Trump Warns of 100% Tariffs on Digital Services Tax Targets

US President Donald Trump escalated the trade fight tied to Digital Services Tax (DST). He warned that any country moving to impose a Digital Services Tax on US tech companies would face immediate retaliation: a 100% tariff applied to all goods exported to the United States. Trump also said this 100% tariff would override existing trade agreements, whether or not a deal is already signed, and threatened “immediate” implementation if the DST push continues. The article notes that several regions have pursued DSTs targeting large US tech firms—referencing examples such as Google, Meta, Apple, and Amazon—arguing that these companies benefit from overseas digital advertising and services. Market framing in the piece is clear: if 100% tariffs are actually implemented, investors may price in a renewed trade-war cycle, supply-chain disruption, and higher import costs. That could raise recession risk and complicate inflation expectations, potentially forcing the Federal Reserve to reassess policy—an outcome typically negative for risk assets. For traders, the key trigger is policy escalation around DST leading to “100% tariff” retaliation, with potential knock-on effects for macro volatility and global growth expectations.
Bearish
The news is bearish because it signals a sharp escalation in US-led trade retaliation tied to the Digital Services Tax.
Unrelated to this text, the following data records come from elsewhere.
(** * The check runner of the Checkly CLI

    A shallow embedding of
    [packages/cli/src/services/abstract-check-runner.ts]: the class
    [AbstractCheckRunner], which dispatches a batch of checks, arms one
    timer per check, correlates the result messages of the socket with the
    pending checks and reports the run through events.

    The class is event driven.  Its handlers ([processMessage], the timer
    callback of [setAllTimeouts], the listener of [allChecksFinished] and
    the segments of [run] between two [await]s) are functions on an
    explicit [State]; what the environment does (the socket connects, a
    message arrives, a timer expires, an asset is fetched) is a [Label],
    and [step] runs the handler that the label triggers. *)

From Stdlib Require Import ZArith List Permutation Ascii.
From stdpp Require Import gmap strings list fin_maps pretty.

Local Open Scope string_scope.
Local Open Scope list_scope.

(** ** JavaScript values

    Messages are parsed with [JSON.parse] and typed [any]; check
    descriptors are typed [any] as well.  Objects keep their properties in
    insertion order.  Numbers are integers: the runner only tests them for
    truthiness, and [this.timeout] is a whole number of seconds.  An
    integer stands for the Number of that value, as every integer up to
    [2^53] in absolute value is one. *)

#[local] Set Warnings "-register-all".

Inductive JsVal : Type :=
  | JUndefined
  | JNull
  | JBool (b : bool)
  | JNum (n : Z)
  | JStr (s : string)
  | JArr (items : list JsVal)
  | JObj (fields : list (string * JsVal)).

(** What a handler throws or a promise rejects with. *)
Inductive Thrown : Type :=
  | TypeError
  | Rejected (reason : string).

Inductive Outcome (A : Type) : Type :=
  | Returns (a : A)
  | Throws (e : Thrown).
Arguments Returns {A} a.
Arguments Throws {A} e.

Definition bindO {A B} (m : Outcome A) (k : A -> Outcome B) : Outcome B :=
  match m with
  | Returns a => k a
  | Throws e => Throws e
  end.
A “100% tariff” that overrides existing trade agreements would likely worsen global risk sentiment, raise import/inflation pressures, and increase recession risk. In crypto, risk assets often trade like a macro barometer—when policy shocks raise uncertainty and potentially tighten financial conditions, liquidity can move away from speculative positions. Historically, similar tariff escalation headlines have tended to increase volatility across equities, FX, and commodities first, and then spill into crypto as traders price slower growth and tighter monetary policy. Even without immediate implementation details, the threat of immediate action (“100% tariffs” if DST continues) can trigger near-term deleveraging. Short-term: expect higher risk-off moves, wider spreads, and momentum traders to reduce exposure. Long-term: if the dispute drags on, uncertainty around growth and policy coordination can cap sustained rallies; however, if markets later interpret it as negotiable or diluted, downside pressure may ease. Overall, the direct catalyst is macro and policy uncertainty rather than crypto-specific fundamentals, which typically skews the near-term tape bearish.